== WHAT IS NEEDED ==
Here is the task for the records below: repeat exactly the lines from the one with "rewrite length_map, length_seq|]." to the one with "as [HLT HFT].", both included, and nothing else.

Stored dataset items:
(** X19.  [.T] of a tensor of r x c entries, r and c not 0, has c x r
    entries, and [.T.T] is the tensor itself. *)
Theorem transpose_involutive (r c : nat) (M : matrix) :
  shape r c M -> (0 < r)%nat -> (0 < c)%nat ->
  shape c r (T M) /\ T (T M) = M.
Proof.
  intros HS Hr Hc. pose proof HS as [HL HF].
  assert (HcM : cols M = c).
  { unfold cols. destruct M as [|row M]; [cbn in HL; lia|].
    cbn [hd]. now inversion HF. }
  assert (HST : shape c r (T M)).
  { unfold T. rewrite HcM. split; [now rewrite length_map, length_seq|].
    apply Forall_forall. intros col Hin. apply in_map_iff in Hin.
    destruct Hin as (j & <- & _). unfold column. now rewrite length_map. }
  split; [exact HST|].
  assert (HcT : cols (T M) = r).
  { unfold cols. destruct HST as [HLT HFT].
    destruct (T M) as [|col TM]; [cbn in HLT; lia|].
    cbn [hd]. now inversion HFT. }
  unfold T at 1. rewrite HcT.
  apply (list_ext_nth []).
  - now rewrite length_map, length_seq.
  - intros i Hi. rewrite length_map, length_seq in Hi.
    rewrite (nth_indep _ [] (column (T M) 0))
      by (now rewrite length_map, length_seq).
    transitivity (column (T M) (nth i (seq 0 r) 0%nat)).
    + exact (map_nth (column (T M)) (seq 0 r) 0%nat i).
    + rewrite seq_nth by exact Hi. now apply (column_T M r c).
Qed.

Lemma transpose_involutive_witness :
  shape 3 4 W_zero /\ (0 < 3)%nat /\ (0 < 4)%nat /\
  shape 4 3 (T W_zero) /\ T (T W_zero) = W_zero.
Proof.
  assert (HS : shape 3 4 W_zero) by (split; [reflexivity | repeat constructor]).
  assert (Hr : (0 < 3)%nat) by lia.
  assert (Hc : (0 < 4)%nat) by lia.
  split; [exact HS|]. split; [exact Hr|]. split; [exact Hc|].
  exact (transpose_involutive 3 4 W_zero HS Hr Hc).
Defined.

(** ** The ignored label *)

== TASK RESULT ==
  { unfold T. rewrite HcM. split; [now rewrite length_map, length_seq|].
    apply Forall_forall. intros col Hin. apply in_map_iff in Hin.
    destruct Hin as (j & <- & _). unfold column. now rewrite length_map. }
  split; [exact HST|].
  assert (HcT : cols (T M) = r).
  { unfold cols. destruct HST as [HLT HFT].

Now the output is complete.